Monday, August 21, 2017

#2,412. The War Lord (1965)

Directed By: Franklin J. Schaffner

Starring: Charlton Heston, Richard Boone, Rosemary Forsyth

Tag line: "Until this moment, the shield was his only bed...the sword his only bride!"

Trivia: Charlton Heston admitted in his 1978 journal "An Actor's Life" that he was not impressed by Richard Boone's performance

With its rousing score, period costumes, and sweeping battle scenes, 1965’s The War Lord has the look and feel of a Hollywood epic. But beneath all its magnificence lurks a love story for the ages, and thanks to director Franklin J. Schaffner, the characters, and not the spectacle, are what drive the movie forward.

It’s the 11th century, and Chrysagon de la Cruex (Charlton Heston), a Norman knight, has been ordered by his lord and master the Duke to defend a Celtic village, which is in danger of being attacked by Frisian raiders. Joined by his brother Draco (Guy Stockwell) and most trusted comrade Bors (Richard Boone), Chrysagon takes up residence in a small tower overlooking the countryside, prepared to do the Duke’s bidding but none too happy that the locals, ignoring the efforts of a Christian priest (Maurice Evans), still practice their “heathen” religion.

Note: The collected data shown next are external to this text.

(** The name of a member, the text an [Enum] column stores for it. *)
Definition strategy_name (s : PromptStrategy) : string :=
  match s with
  | STRUCTURED => "STRUCTURED"
  | EXAMPLE_BASED => "EXAMPLE_BASED"
  end.

(** What an [Enum(PromptStrategy)] column makes of a string that is
    written to it or compared with it: the name of the member whose value
    or name the string is, and the string itself when there is none. *)
Definition strategy_db_value (s : string) : string :=
  if String.eqb s "structured" || String.eqb s "STRUCTURED" then "STRUCTURED"
  else if String.eqb s "example_based" || String.eqb s "EXAMPLE_BASED"
  then "EXAMPLE_BASED"
  else s.

(** The same for an [Enum(ModelProvider)] column. *)
Definition provider_db_value (s : string) : string :=
  if String.eqb s "openai" || String.eqb s "OPENAI" then "OPENAI"
  else if String.eqb s "anthropic" || String.eqb s "ANTHROPIC" then "ANTHROPIC"
  else if String.eqb s "google" || String.eqb s "GOOGLE" then "GOOGLE"
  else s.

(** One entry of [selected_models], a [Dict[str, str]] such as
    [{"provider": "openai", "model": "gpt-4"}]. Nothing checks its keys. *)
Definition ModelConfig : Type := gmap string string.

(** The locals [provider] and [model] of the outer loop of the sweep. *)
Record ModelChoice := {
  mc_provider : string;
  mc_model : string
}.

(** The [params] dict of a provider in [config.MODELS]. *)
Record Params := {
  temperature : Q;
  max_tokens : Z
}.

Record Experiment := {
  e_id : Z;
  e_name : string;
  e_description : option string;
  baseline_samples : list string;
  selected_models : list ModelConfig;
  selected_strategies : list string;
  selected_tasks : list string;
  status : string
}.

Record Task := {
  t_id : string;
  t_content_type : ContentType;
  title : string;
  description : string;
  structured_prompt : string;
  example_prompt_template : string
}.

Record Generation := {
  g_id : Z;
  g_experiment_id : Z;
  g_task_id : string;
  model_provider : string;
  model_name : string;
  prompt_strategy : PromptStrategy;
  prompt_used : string;
  generated_content : string;
  generation_params : Params;
  latency_ms : Q;
  prompt_tokens : Z;
  completion_tokens : Z;
  cost_usd : Q
}.

Record Evaluation := {
  ev_id : Z;
  generation_id : Z;
  ev_experiment_id : Z;
  blind_id : string;
  voice_match : Z;
  coherence : Z;
  engaging : Z;
  meets_brief : Z;
  overall_quality : Z;
  edit_time_minutes : Z;
  would_publish : string;
  notes : option string;
  evaluation_time_seconds : option Z
}.

Record EvaluationSubmit := {
  es_blind_id : string;
  es_voice_match : Z;
  es_coherence : Z;
  es_engaging : Z;
  es_meets_brief : Z;
  es_overall_quality : Z;
  es_edit_time_minutes : Z;
  es_would_publish : string;
  es_notes : option string
}.

Record BlindItem := {
  bi_blind_id : string;
  content : string;
  task_title : string;
  task_description : string;
  content_type : string
}.

Record ExperimentCreate := {
  ec_name : string;
  ec_description : option string;
  ec_baseline_samples : list string;
  ec_selected_models : list ModelConfig;
  ec_selected_strategies : list string;
  ec_selected_tasks : list string
}.

(** ** The store and the process-wide registry *)

Record State := {
  experiments : list Experiment;
  tasks : list Task;
  generations : list Generation;
  evaluations : list Evaluation;
  blind_id_cache : gmap string Z
}.
(** X4. An interrupted run can be made up for.  Let a run of [ingest_data]
    over some files end in any way, for instance by a lost connection in the
    middle of a file.  Running [ingest_data] over the same files again, with
    a working connection, from the observations the first run left, ends
    with the same observations, and with the same exception if any, as a run
    with a working connection from the observations the first run found. *)
Theorem interrupted_run_can_be_resumed (files : list source_file)
    (w w1 wa wb : World) (o : outcome (nat * nat)) :
  ingest_data files w = (w1, o) ->
  healthy wa -> weather_data wa = weather_data w ->
  healthy wb -> weather_data wb = weather_data w1 ->
  exists wa' oa wb' ob,
    ingest_data files wa = (wa', oa) /\
    ingest_data files wb = (wb', ob) /\
    weather_data wb' = weather_data wa' /\
    (forall x, ob = Raises x <-> oa = Raises x).
Proof.
  intros H Hha Hda Hhb Hdb.
  destruct (ingest_data_any _ _ _ _ H) as (_ & _ & _ & Htab).
  destruct (ingest_data_healthy files wa Hha) as (wa' & oa & Ha & _ & Da & Hoa).
  destruct (ingest_data_healthy files wb Hhb) as (wb' & ob & Hb & _ & Db & Hob).
  rewrite Hda in Da, Hoa. rewrite Hdb, Htab in Db, Hob.
  exists wa', oa, wb', ob. split; [exact Ha |]. split; [exact Hb |].
  split; [congruence |].
  intro x. destruct (snd (files_table files (weather_data w))) as [y |].
  - subst oa ob. tauto.
  - destruct Hoa as (ta & ->), Hob as (tb & ->). split; discriminate.
Qed.

(** X5. The first line of a day wins.  When the rows of a file are loaded to
    the end into a table that keeps its constraints, and a row has a date
    that no stored row and no earlier row of the file has for that station,
    then the record of this row is stored, and it is the only stored row of
    its station and date: no later line replaces it. *)
Theorem first_line_of_a_day_wins (pre post : list Row) (row : Row)
    (c c' : nat * nat) (w w' : World) (d : Timestamp) :
  session_new w = [] ->
  store_ok (weather_data w) ->
  ingest_rows (pre ++ row :: post) c w = (w', Returns c') ->
  date (new_record row) = Some d ->
  station_date_taken (station_id (new_record row)) d (weather_data w) = false ->
  Forall (fun p => store_key (new_record p) <> store_key (new_record row)) pre ->
  In (new_record row) (weather_data w') /\
  forall r, In r (weather_data w') ->
    store_key r = store_key (new_record row) -> r = new_record row.
Proof.
  intros Hn Hok H Hd Hfree Hpre.
  assert (Hok' : store_ok (weather_data w')).
  { destruct (ingest_rows_any _ _ _ _ _ Hn H) as (_ & Hkeep & _). now apply Hkeep. }
  rewrite ingest_rows_app in H.
  apply bind_inv in H. destruct H as [(w1 & c1 & Hp & H) | (x & _ & Hx)]; [| discriminate].
  cbn [ingest_rows] in H.
  apply bind_inv in H. destruct H as [(w2 & c2 & Hl & H) | (x & _ & Hx)]; [| discriminate].
  destruct (ingest_rows_any _ _ _ _ _ Hn Hp) as ((added1 & Hadd1 & Hincl1) & _ & _).
  destruct (ingest_rows_returns _ _ _ _ _ Hn Hp) as (N1 & _).
  assert (Hnot : refused (new_record row) (weather_data w1) = false).
  { unfold refused. rewrite Hd. apply not_true_is_false. intro Ht.
    apply station_date_taken_In in Ht. rewrite Hadd1, map_app in Ht.
    apply in_app_or in Ht. destruct Ht as [Ht | Ht].
    - apply station_date_taken_In in Ht. congruence.
    - apply in_map_iff in Ht. destruct Ht as (r & Hk & Hin).
      apply Hincl1 in Hin. apply in_map_iff in Hin. destruct Hin as (p & <- & Hin).
      rewrite Forall_forall in Hpre. apply (Hpre p Hin).
      rewrite Hk. unfold store_key. now rewrite Hd. }
  destruct (load_record_inv _ _ _ _ _ N1 Hl) as (_ & _ & _ & Hcases).
  destruct Hcases as [(_ & D2 & N2 & _) | [(_ & _ & _ & Hr) | (x & Ho & _)]];
    [| congruence | discriminate].
  destruct (ingest_rows_any _ _ _ _ _ N2 H) as ((added3 & Hadd3 & _) & _ & _).
  assert (Hin : In (new_record row) (weather_data w')).
  { rewrite Hadd3, D2. apply in_or_app. left. apply in_or_app. right. now left. }
  split; [exact Hin |].
  intros r Hr Hk. destruct Hok' as [_ Hnd].
  exact (stored_rows_of_one_key_are_equal _ _ _ Hnd Hr Hin Hk).
Qed.
(** * PHANTOM block-DAG engines: a shallow embedding and its verification

    The development follows the Python sources of the repository:

      - [lazy_set/lazy_set.py]                      ([Module LazySet])
      - [phantom/blockchain/blockchain.py]          ([Module Blockchain])
      - [phantom/phantom/phantom.py]                ([Module PHANTOM], the brute-force engine)
      - [phantom/phantom/greedy_phantom.py]         ([Module GreedyPHANTOM])
      - [phantom/phantom/competing_chain_greedy_phantom.py]
                                                    ([Module CompetingChain])

    Conventions of the embedding.

    - Global ids are Python integers: [Z].  Python [set]s are [gset Z], Python
      [dict]s are [gmap]s; wherever the source iterates over a [set] the model
      iterates over [elements], and wherever the source sorts first
      ([sorted(...)]) the model sorts too, so that every tie-break of the
      source is reproduced.
    - Python objects that are mutated while shared (the sets a [LazySet]
      layers, the order dictionaries a [ChainMap] chains) live in an explicit
      store and are named by their address.
    - A Python call either returns, raises, or does not terminate; the model
      returns [Ok v], [Raise e], or [OutOfFuel] when the fuel given to a loop
      was not enough to see it end. *)

From stdpp Require Import gmap list sorting.
From Stdlib Require Import ZArith Lia.
Open Scope Z_scope.

(** ** Outcomes of a Python call *)

Inductive exn : Type :=
  | KeyError | IndexError | AttributeError | TypeError | NetworkXError.

Inductive result (A : Type) : Type :=
  | Ok (a : A)
  | Raise (e : exn)
  | OutOfFuel.
Arguments Ok {A} a.
Arguments Raise {A} e.
Arguments OutOfFuel {A}.

#[global] Instance result_ret : MRet result := fun A a => Ok a.
#[global] Instance result_bind : MBind result := fun A B f m =>
  match m with
  | Ok a => f a
  | Raise e => Raise e
  | OutOfFuel => OutOfFuel
  end.

(** [d[key]] on a dictionary: [KeyError] when the key is missing. *)
Definition getitem `{Countable K} {V} (d : gmap K V) (key : K) : result V :=
  match d !! key with
  | Some v => Ok v
  | None => Raise KeyError
  end.

Definition is_ok {A} (r : result A) : bool :=
  match r with Ok _ => true | _ => false end.

(** [sorted(ids)] on integers. *)
Definition sorted (ids : list Z) : list Z := merge_sort Z.le ids.

(** [sorted(ids, reverse=True)]. *)
Definition sorted_reverse (ids : list Z) : list Z := merge_sort Z.ge ids.

(** [max(l, key=key)]: the first element whose key is not exceeded later;
    [min(l, key=key)] dually.  Both keep the earliest of equal candidates,
    as CPython does (the running best is replaced on a strict improvement
    only). *)
Fixpoint py_extreme_from (better : Z -> Z -> bool) (best : Z) (best_key : Z)
    (l : list (Z * Z)) : Z :=
  match l with
  | [] => best
  | (x, kx) :: rest =>
      if better kx best_key then py_extreme_from better x kx rest
      else py_extreme_from better best best_key rest
  end.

While out riding one day, Chrysagon spots a beautiful peasant girl working by the side of the river, and falls instantly in love with her. Her name is Bronwyn (Rosemary Forsyth), and she is about to be married to Marc (James Farentino), the son of the village elder. Though he wants to maintain a cordial relationship with the villagers, Chrysagon is nonetheless persuaded by his brother Draco to evoke his “right of first night” with Bronwyn (an ancient custom that allows the local authority to bed a virgin bride on her wedding night).

Once the ceremony is completed, Bronwyn is brought to Chrysagon, and during their time together she confesses that she is in love with him as well. So, when the sun rises the next morning, Chrysagon breaks tradition by refusing to allow Bronwyn to return to her new husband, an act that forces the villagers to seek an alliance with a Frisian Prince (Henry Wilcoxon), whose young son (Johnny Jensen) is being held prisoner by Draco.

Is Chrysagon ready to go to war for love, or will his duty to lord and country influence his actions?

Having already portrayed larger than life characters in movies such as Ben-Hur and El Cid, Charlton Heston was the perfect choice for the role of the heroic yet lovesick Chrysagon, while Guy Stockwell is every bit Heston’s equal as Draco, Chrysagon’s occasionally treacherous brother. In addition, the musical score (by Jerome Moross) and the costumes (designed by Vittorio Nino Novarese) are first-rate; and kudos to director Schaffner, who somehow managed to make Southern California look exactly like France in the Middle Ages (I was shocked when I discovered The War Lord wasn’t filmed on-location in Europe).

Yet all this, as well as the electrifying battles (the Frisian siege of the tower fills a fair portion of the movie’s third act, and is a thrill a minute), plays second fiddle to the characters and their relationships, not only the central love story (which is very effective), but also the sibling rivalry that develops between Chrysagon and Draco (leading to some tense moments between the two). As he would do later on with Patton and Papillon, Franklin Schaffner created an elaborate, fascinating world for The War Lord, then made his characters the most interesting aspect of the film.